#### TASK TO COMPLETE:
The lines from the start of the data through the line containing "rate = rate_per_minute" are to be reproduced exactly, both ends included.

*** RECORD EXTRACTS

(** ** The queue of one event under interleaving *)

(** The commands of concurrent joins and of the worker on the keys of one event, as
    they reach Redis: a join takes a sequence number, keeps it, and adds its client
    later; the worker pops.  [q_popped] lists the clients in the order in which they
    were popped, with the instants. *)
Record Queue := mkQueue {
  q_keys : EventKeys;
  q_pending : list (Z * string);
  q_popped : list (Z * string);
}.

(** A step; the label of an admission is its instant and the rate that the worker
    has read: the configured one, or the default if none was configured yet. *)
Inductive qstep : Queue -> option (Z * Z) -> Queue -> Prop :=
  | q_incr k pending popped client seq k' :
      cmd_incr k = (seq, k') ->
      qstep (mkQueue k pending popped) None (mkQueue k' ((seq, client) :: pending) popped)
  | q_zadd k p1 p2 popped seq client :
      qstep (mkQueue k (p1 ++ (seq, client) :: p2) popped) None
            (mkQueue (cmd_zadd_nx seq client k) (p1 ++ p2) popped)
  | q_abandon k p1 p2 popped seq client :
      qstep (mkQueue k (p1 ++ (seq, client) :: p2) popped) None (mkQueue k (p1 ++ p2) popped)
  | q_rate k pending popped rate :
      qstep (mkQueue k pending popped) None (mkQueue (cmd_hsetnx_rate rate k) pending popped)
  | q_admit k pending popped now rate admitted k' :
      rate = rate_per_minute k \/ rate = DEFAULT_ADMISSION_RATE_PER_MINUTE ->
      admit_script now rate rate rate k = (admitted, k') ->
      qstep (mkQueue k pending popped) (Some (now, rate))
            (mkQueue k' pending (popped ++ ((fun c => (now, c)) <$> admitted)))
  | q_grants k pending popped grants :
      qstep (mkQueue k pending popped) None (mkQueue (k <| k_grants := grants |>) pending popped).

Inductive qruns : Queue -> list (option (Z * Z)) -> Queue -> Prop :=
  | qruns_nil q : qruns q [] q
  | qruns_cons q l q1 ls q' : qstep q l q1 -> qruns q1 ls q' -> qruns q (l :: ls) q'.

(** ** First come, first served *)

Definition ordered (l : list (Z * string)) : Prop := StronglySorted (fun x y => x.1 <= y.1) l.

Lemma insert_score_Permutation seq client l : insert_score seq client l ≡ₚ (seq, client) :: l.
Proof.
  induction l as [|[s c] l IH]; cbn; [done|]. case_match; [done|]. rewrite IH. apply Permutation_swap.
Qed.

Lemma insert_score_ordered seq client l : ordered l -> ordered (insert_score seq client l).
Proof.
  induction 1 as [|[s c] l Hl IH Hall]; cbn; [by repeat constructor|].
  case_match eqn:Hc; constructor; try done.
  - by constructor.
  - constructor; [cbn; lia|]. eapply Forall_impl; [exact Hall|]. cbn. intros ? ?. lia.
  - rewrite insert_score_Permutation. constructor; [cbn; lia|done].
Qed.
(* ===== verification/Listener.v ===== *)
(** * Server: the Soroban event listener and its job queue

    [handlers/soroban_listener.rs].  The polling loop, the Redis list, the fallback
    channel and the pool of workers are one transition system: an action names who
    moves and what the outside answered, and the state is what the tasks and Redis hold.
    The tables are those of [Indexer], which writes the same tickets.  A job in Redis is
    its own text: only serialised jobs are pushed.  The record [h_] fields are the
    messages of the log. *)

From stdpp Require Import base tactics numbers list strings pretty gmap.
From S2P Require Import Prelude.
From S2P Require Import ServerPrelude.
From S2P Require Import IndexerEvent.
From S2P Require Import Indexer.

Definition MIN_CONFIRMATIONS : Z := 2.
Definition POLL_INTERVAL : Z := 5.
Definition MAX_BACKOFF : Z := 300.
Definition MAX_EVENTS : nat := 100.
Definition MAX_JOB_RETRIES : Z := 5.
Definition WORKER_POOL_SIZE : nat := 4.
Definition CHANNEL_SIZE : nat := 1000.

Record SorobanEvent := mkSorobanEvent {
  se_id : string; se_ledger : Z; se_contract_id : string; se_topic : list string;
  se_value : Json; se_closed_at : option string;
}.
Record SorobanJob := mkJob {
  j_id : string; j_event : SorobanEvent; j_retry_count : Z; j_max_retries : Z; j_created_at : Z;
}.
#[export] Instance SorobanJob_eta : Eta SorobanJob := fun j =>
  mkJob (j_id j) (j_event j) (j_retry_count j) (j_max_retries j) (j_created_at j).

Definition new_job (now : Z) (event : SorobanEvent) : SorobanJob :=
  mkJob ("job_" +:+ se_id event +:+ "_" +:+ pretty (se_ledger event)) event 0 MAX_JOB_RETRIES now.

(** [u64::pow] is checked here: it panics on overflow in a debug build. *)
Definition backoff_duration (j : SorobanJob) : option Z :=
  p ← checked U64 (2 ^ j_retry_count j); Some (Z.min p 60).

Record ListenerConfig := mkListenerConfig {
  lc_rpc_url : string; lc_ticket_payment_contract_id : string;
  lc_event_registry_contract_id : string; lc_start_ledger : Z; lc_redis_url : option string;
}.

(** [ListenerConfig::from_env], over the environment and [str::parse] for [u32]. *)
Definition listener_from_env (parse_u32 : string -> option Z) (env : string -> option string)
    : ListenerConfig :=
  mkListenerConfig
    (default "https://soroban-testnet.stellar.org"%string (env "SOROBAN_RPC_URL"%string))
    (default ""%string (env "TICKET_PAYMENT_CONTRACT_ID"%string))
    (default ""%string (env "EVENT_REGISTRY_CONTRACT_ID"%string))
    (default 0 (env "SOROBAN_START_LEDGER"%string ≫= parse_u32))
    (env "REDIS_URL"%string).

(** ** The request and its answer *)
Record GetEventsRequest := mkRequest {
  rq_start_ledger : option Z; rq_contract_ids : list string; rq_limit : nat; rq_cursor : option string;
}.
Record GetEventsResult := mkResult { gr_events : list SorobanEvent; gr_latest_ledger : Z }.
Inductive RpcOutcome :=
  | HttpFailed
  | NotParsed
  | Answer (result : option GetEventsResult) (error : option Json).

Definition watched_ids (config : ListenerConfig) : list string :=
  filter (fun id => id <> ""%string)
    [lc_ticket_payment_contract_id config; lc_event_registry_contract_id config].
Definition request_of (config : ListenerConfig) (cursor : option string) (start_ledger : option Z)
    : GetEventsRequest :=
  mkRequest start_ledger (watched_ids config) MAX_EVENTS cursor.

Inductive PollError := RequestFailed | ParseFailed | RpcFailed (err : Json).
Definition poll_events (o : RpcOutcome) : Result PollError (option GetEventsResult) :=
  match o with
  | HttpFailed => Err RequestFailed
  | NotParsed => Err ParseFailed
  | Answer _ (Some err) => Err (RpcFailed err)
  | Answer (Some result) None =>
      if bool_decide (gr_events result = []) then Ok None else Ok (Some result)
  | Answer None None => Ok None
  end.

Definition should_immediately_fetch_next_page (events_returned : nat) : bool :=
  (events_returned =? MAX_EVENTS)%nat.

(** ** Event processing: [up] says whether the database answers *)
Section Process.
Context `{Texts}.
Variables (config : ListenerConfig) (up : bool).

Definition as_bool (v : Json) : option bool := match v with JBool b => Some b | _ => None end.
Definition bool_field (k : string) (v : Json) : bool := default false (get k v ≫= as_bool).
Definition stellar_id_or (event : SorobanEvent) : string :=
  default (se_id event) (get "stellar_id" (se_value event) ≫= as_str).

(** A query that fails when the database does not answer. *)
Definition query (q : Result IndexerError Db) : Result IndexerError Db :=
  if up then q else Err Database.

Definition handle_ticket_purchased (event : SorobanEvent) (db : Db) : Result IndexerError Db :=
  let data := se_value event in
  let event_id := field "event_id" data in
  let buyer_wallet := field "buyer" data in
  let owner_wallet := default buyer_wallet (get "owner" data ≫= as_str) in
  let stellar_id := stellar_id_or event in
  if bool_decide (event_id = ""%string) || bool_decide (buyer_wallet = ""%string) then Ok db
  else query (
    uuid ← ok_or (cast_uuid event_id) Database;
    insert_ticket (mkTicket (Some stellar_id) (Some uuid) (Some buyer_wallet) (Some owner_wallet)
                     "Unused") db).

Definition handle_ticket_refunded (event : SorobanEvent) (db : Db) : Result IndexerError Db :=
  let stellar_id := stellar_id_or event in
  query (Ok (db <| db_tickets :=
    (fun t => if bool_decide (tk_stellar_id t = Some stellar_id)
              then t <| tk_status := "Revoked"%string |> else t) <$> db_tickets db |>)).

(** The events table only changes its time of update. *)
Definition touch_event (id : string) (db : Db) : Result IndexerError Db :=
  match parse_uuid id with Some _ => query (Ok db) | None => Ok db end.
Definition handle_event_registered (event : SorobanEvent) (db : Db) : Result IndexerError Db :=
  let id := field "event_id" (se_value event) in
  if bool_decide (id = ""%string) then Ok db else touch_event id db.
Definition handle_event_status_updated (event : SorobanEvent) (db : Db) : Result IndexerError Db :=
  let id := field "event_id" (se_value event) in
  if bool_decide (id = ""%string) then Ok db else touch_event id db.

******

#### ANSWER BELOW:
(** ** The queue of one event under interleaving *)

(** The commands of concurrent joins and of the worker on the keys of one event, as
    they reach Redis: a join takes a sequence number, keeps it, and adds its client
    later; the worker pops.  [q_popped] lists the clients in the order in which they
    were popped, with the instants. *)
Record Queue := mkQueue {
  q_keys : EventKeys;
  q_pending : list (Z * string);
  q_popped : list (Z * string);
}.

(** A step; the label of an admission is its instant and the rate that the worker
    has read: the configured one, or the default if none was configured yet. *)
Inductive qstep : Queue -> option (Z * Z) -> Queue -> Prop :=
  | q_incr k pending popped client seq k' :
      cmd_incr k = (seq, k') ->
      qstep (mkQueue k pending popped) None (mkQueue k' ((seq, client) :: pending) popped)
  | q_zadd k p1 p2 popped seq client :
      qstep (mkQueue k (p1 ++ (seq, client) :: p2) popped) None
            (mkQueue (cmd_zadd_nx seq client k) (p1 ++ p2) popped)
  | q_abandon k p1 p2 popped seq client :
      qstep (mkQueue k (p1 ++ (seq, client) :: p2) popped) None (mkQueue k (p1 ++ p2) popped)
  | q_rate k pending popped rate :
      qstep (mkQueue k pending popped) None (mkQueue (cmd_hsetnx_rate rate k) pending popped)
  | q_admit k pending popped now rate admitted k' :
      rate = rate_per_minute k \/ rate = DEFAULT_ADMISSION_RATE_PER_MINUTE ->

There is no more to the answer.